Swiss banking giant UBS has agreed to pay the United States $780-million in fines for a covert tax-evasion scheme that mirrors a similar, unlicensed campaign the bank conducted in Canada.
In a 16-page agreement that was unsealed by U.S. prosecutors yesterday, the bank admitted to providing counter-surveillance training to a team of Switzerland-based bankers who made regular trips across the Atlantic and encouraged wealthy American clients to hide their fortunes from tax collectors.
The agreement ensures that the bank will avoid prosecution, but only after paying the hundreds of millions in fines and handing over the names of a number of account holders. The exact number of account holders to be exposed has been sealed by prosecutors, but the court documents indicate that 17,000 Americans held these so-called “undeclared accounts.”
The year-long investigation by the U.S. Department of Justice has also unearthed revelations about the bank's clandestine operations in Canada – none of which have received any public mention from the Canada Revenue Agency or Minister of Revenue Jean-Pierre Blackburn.

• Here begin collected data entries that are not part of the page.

(** * gobin: webhook registry and event dispatcher (package server)

    A shallow embedding of the webhook handlers and of the dispatcher of the
    gobin server.  Go strings are byte strings ([string]), Go [int] and
    [time.Duration] are [Z] (a Duration counts nanoseconds), [float64] is
    the primitive binary64 float of Rocq.  Code that mutates the server
    (the database, the wait group) or talks to the outside (logging,
    sleeping, HTTP) is written in a state-and-trace monad [M]: every effect
    of the source leaves one event in the trace, in program order. *)

From Stdlib Require Import ZArith NArith List Bool Lia.
From Stdlib Require Import String Ascii DecimalString.
From Stdlib Require Import Floats.PrimFloat Floats.SpecFloat Floats.FloatOps.
From Stdlib Require Import Floats.FloatAxioms.
Import ListNotations.

Open Scope string_scope.
Open Scope list_scope.
Open Scope bool_scope.
Open Scope Z_scope.

(** ** Go strings *)

Module strings.

(** [unicode.ToUpper] on one byte of an ASCII string. *)
Definition upper_byte (c : ascii) : ascii :=
  let n := N_of_ascii c in
  if (N.leb 97 n && N.leb n 122)%bool then ascii_of_N (n - 32) else c.

(** [unicode.ToLower] on one byte of an ASCII string. *)
Definition lower_byte (c : ascii) : ascii :=
  let n := N_of_ascii c in
  if (N.leb 65 n && N.leb n 90)%bool then ascii_of_N (n + 32) else c.

(** [strings.ToUpper].  Bytes below 0x80 are mapped as Go maps them.  A
    byte from 0x80 on is part of a multi-byte rune (or invalid UTF-8) in
    Go and is kept here as it is; Go's result then has a rune outside
    ASCII or fewer runes than bytes, so neither result equals a pure
    ASCII string of the same length as the input, which is the only way
    the source uses [ToUpper]. *)
Fixpoint ToUpper (s : string) : string :=
  match s with
  | EmptyString => EmptyString
  | String c s' => String (upper_byte c) (ToUpper s')
  end.

(** Case-insensitive equality of two byte strings, letter by letter. *)
Fixpoint EqualFold (s t : string) : bool :=
  match s, t with
  | EmptyString, EmptyString => true
  | String c s', String d t' =>
      Ascii.eqb (lower_byte c) (lower_byte d) && EqualFold s' t'
  | _, _ => false
  end.

(** [rev_string acc s] is the reverse of [s] in front of [acc]. *)
Fixpoint rev_string (acc s : string) : string :=
  match s with
  | EmptyString => acc
  | String c s' => rev_string (String c acc) s'
  end.

(** [splitAcc sep s cur] walks [s]; [cur] is the current field, reversed. *)
Fixpoint splitAcc (sep : ascii) (s cur : string) : list string :=
  match s with
  | EmptyString => [rev_string EmptyString cur]
  | String c s' =>
      if Ascii.eqb c sep
      then rev_string EmptyString cur :: splitAcc sep s' EmptyString
      else splitAcc sep s' (String c cur)
  end.

(** [strings.Split(s, sep)] for a one-byte separator: the fields between
    the separators, [n+1] of them for [n] separators ([Split("", ",")] is
    the one-element list of the empty string). *)
Definition Split (s : string) (sep : ascii) : list string :=
  splitAcc sep s EmptyString.

(** [s[lo:]] and [s[lo:hi]] for indices inside the string. *)
Definition from (lo : nat) (s : string) : string :=
  substring lo (String.length s - lo) s.

Definition slice (lo hi : nat) (s : string) : string :=
  substring lo (hi - lo) s.

(** [len(s)] as a Go int. *)
Definition len (s : string) : Z := Z.of_nat (String.length s).

End strings.

Module slices.
(** [slices.Contains] on a slice of strings. *)
Definition Contains (l : list string) (x : string) : bool :=
  existsb (String.eqb x) l.
End slices.

(** ** Errors *)

(** The error values of the file, [sql.ErrNoRows], errors wrapped with
    [%w], the constructors of package httperr, and any other error. *)
Inductive error : Type :=
| ErrWebhookNotFound
| ErrMissingWebhookSecret
| ErrMissingWebhookURL
| ErrMissingWebhookEvents
| ErrMissingURLOrSecretOrEvents
| ErrPermissionDenied (permission : string)
| sql_ErrNoRows
| ErrWrap (msg : string) (inner : error)
| ErrOther (msg : string)
| BadRequest (err : error)
| Forbidden (err : error)
| NotFound (err : error).

(** A Go result pair [(v, err)]: the value counts only when [err == nil]. *)
Inductive Result (A : Type) : Type :=
| Ok (v : A)
| Err (err : error).
Arguments Ok {A} v.
Arguments Err {A} err.

Module errors.
(** [errors.Is(err, sql.ErrNoRows)]: [err] is the target or wraps it. *)
Fixpoint Is_ErrNoRows (e : error) : bool :=
  match e with
  | sql_ErrNoRows => true
  | ErrWrap _ inner => Is_ErrNoRows inner
  | _ => false
  end.
End errors.

(** ** Contexts *)

Definition Duration := Z.

(** What the code builds from [context] and the tracer.  [RequestCtx] is the
    context of an inbound HTTP request: cancelled when the client goes
    away, with the deadline the router gave it, if any. *)
Inductive Context : Type :=
| Background
| RequestCtx (deadline : option Duration)
| WithoutCancel (parent : Context)
| WithTimeout (parent : Context) (timeout : Duration)
| WithSpan (parent : Context) (spanName : string).

(** [ctx.Deadline()], as a bound counted from the creation of the context:
    [WithoutCancel] has none, [WithTimeout] has the earlier of its own and
    its parent's, a span keeps its parent's. *)
Fixpoint Deadline (ctx : Context) : option Duration :=
  match ctx with
  | Background => None
  | RequestCtx d => d
  | WithoutCancel _ => None
  | WithTimeout p d =>
      match Deadline p with
      | Some d' => Some (Z.min d' d)
      | None => Some d
      end
  | WithSpan p _ => Deadline p
  end.

(** Whether cancelling the inbound request cancels [ctx]. *)
Fixpoint cancelledWithRequest (ctx : Context) : bool :=
  match ctx with
  | Background => false
  | RequestCtx _ => true
  | WithoutCancel _ => false
  | WithTimeout p _ => cancelledWithRequest p
  | WithSpan p _ => cancelledWithRequest p
  end.

(** ** float64 *)

Module float64.
Definition minInt64 : Z := - 2 ^ 63.
Definition maxInt64 : Z := 2 ^ 63 - 1.

(** [float64(n)] for an integer [n]: rounded to the nearest binary64. *)
Definition of_int (n : Z) : float :=
  SF2Prim (binary_normalize prec emax n 0 false).

(** [int64(f)], the conversion behind [time.Duration(f)]: the fraction is
    dropped.  For NaN, the infinities and values outside int64 the Go
    specification leaves the result to the implementation; this is the
    amd64 one (the smallest int64). *)
Definition to_int64 (f : float) : Z :=
  match Prim2SF f with
  | S754_zero _ => 0
  | S754_finite sign m e =>
      let v := if 0 <=? e then Z.pos m * 2 ^ e else Z.pos m / 2 ^ (- e) in
      let r := if sign then - v else v in
      if (minInt64 <=? r) && (r <=? maxInt64) then r else minInt64
  | S754_infinity _ => minInt64
  | S754_nan => minInt64
  end.
End float64.

Module time.
Definition Nanosecond : Duration := 1.
Definition Millisecond : Duration := 1000000.
Definition Time := Z.
End time.

(** ** Data of the webhook file *)

Record WebhookCreateRequest : Type := {
  wcURL : string;
  wcSecret : string;
  wcEvents : list string
}.

Record WebhookUpdateRequest : Type := {
  wuURL : string;
  wuSecret : string;
  wuEvents : list string
}.

Record WebhookResponse : Type := {
  rID : string;
  rDocumentKey : string;
  rURL : string;
  rSecret : string;
  rEvents : list string
}.

Record WebhookDocumentFile : Type := {
  fName : string;
  fContent : string;
  fLanguage : string;
  fExpiresAt : option time.Time
}.

Record WebhookDocument : Type := {
  Key : string;
  Version : Z;
  Files : list WebhookDocumentFile
}.

Record WebhookEventRequest : Type := {
  WebhookID : string;
  Event : string;
  CreatedAt : time.Time;
  Document : WebhookDocument
}.

Definition WebhookEventUpdate : string := "update".
Definition WebhookEventDelete : string := "delete".

(** ** Package database, as the file uses it *)

Module database.

(** A row of the webhook table; [Events] is the comma-joined list. *)
Record Webhook : Type := {
  ID : string;
  DocumentID : string;
  URL : string;
  Secret : string;
  Events : string
}.

(** The calls the file makes on [s.db], indexed by what they return. *)
Inductive Call : Type -> Type :=
| CreateWebhook (documentID url secret : string) (events : list string)
  : Call Webhook
| GetWebhook (documentID webhookID secret : string) : Call Webhook
| UpdateWebhook (documentID webhookID secret newURL newSecret : string)
                (newEvents : list string) : Call Webhook
| DeleteWebhook (documentID webhookID secret : string) : Call unit
| GetWebhooksByDocumentID (documentID : string) : Call (list Webhook)
| GetAndDeleteWebhooksByDocumentID (documentID : string)
  : Call (list Webhook).

(** A database over a store [St]: each call, made under a context, gives a
    result and the store after it. *)
Definition DB (St : Type) : Type :=
  forall A : Type, Call A -> Context -> St -> Result A * St.

End database.

(** ** Package flags and the permission bits *)

Definition Permissions := Z.

Module flags.
(** Modelled from the spec: package internal/flags is not embedded here.
    [Has(set, perm)] tests the named bits of the flag
    set and [Misses] is its negation, used as a guard clause. *)
Definition Has (set perm : Permissions) : bool :=
  Z.land set perm =? perm.

(** Modelled from the spec: [Misses] is the exact negation of [Has]. *)
Definition Misses (set perm : Permissions) : bool :=
  negb (Has set perm).
End flags.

According to internal UBS records obtained by U.S. investigators, as well as several sources, the bank regularly dispatched a team of Swiss bankers, known within UBS as the “Canada Desk,” to meet with clients in Vancouver, Toronto and Montreal, among other Canadian cities. The bank has a licensed, Canadian subsidiary that manages the portfolios of well-to-do clients across the country, but the subsidiary says that members of the Canada Desk – led by a Zurich-based banker named Edith Roellin – never set foot in the subsidiary's branches.
Despite the Canada Desk's discreet dealings here, it did considerably better business than its licensed counterpart; Internal bank balance sheets obtained by U.S. investigators show that Canadians stowed away as much as $5.6-billion with the Canada Desk as of October, 2005. The licensed business held less than half that – $2.6-billion.
The unsealing of the agreement yesterday revealed another Canadian connection. In August, 2004, UBS managers met in Switzerland with a group of lawyers and accountants in order to devise “structures and other vehicles for clients who wanted to conceal their UBS accounts and income derived there from tax authorities in the United States and Canada,” the U.S. court filings show.
Officials with the Canada Revenue Agency have repeatedly declined to comment on the issue. Mr. Blackburn was unavailable for comment yesterday because of a cross-country flight, a spokeswoman said.
The agreement between the bank and the U.S. government also highlighted the bank's efforts at courting influence in the countries where it operates.
According to the agreed statement of facts, a UBS manager, who was not identified, instructed Swiss bankers to tell their American clients that the bank “has better lobbying possibilities in the United States than any other foreign bank and would not be pressured by United States authorities to disclose the clients' identities.”
Among the bank's stable of political hires is former Republican senator Phil Gramm, the vice-chairman of UBS's investment bank operations in the U.S. Michael Wilson, Canada's ambassador to the United States and a former federal finance minister, also served as the chair of all UBS operations in Canada before his appointment to Washington in 2006.
Mr. Wilson has turned down repeated interview requests about the ongoing investigation in the United States and the Switzerland-based Canada Desk. A spokesman for the ambassador said it “wouldn't be appropriate” for Mr. Wilson to comment.
The massive fines announced yesterday, which are to be paid according to a strict, 18-month schedule – and are not tax deductible – are the culmination of an ever-widening probe that began with a single UBS insider.
Last May, investigators arrested Bradley Birkenfeld, a former UBS banker who for years had been flying back and forth from his home in Geneva to the United States, where he wooed potential clients. Months before his arrest, though, Mr. Birkenfeld quietly began co-operating with authorities, supplying them with internal UBS records and bank-issued training manuals on how to evade the suspicion of border guards.
In June, Mr. Birkenfeld pleaded guilty to conspiring to defraud the U.S. government, and is due to be sentenced this spring.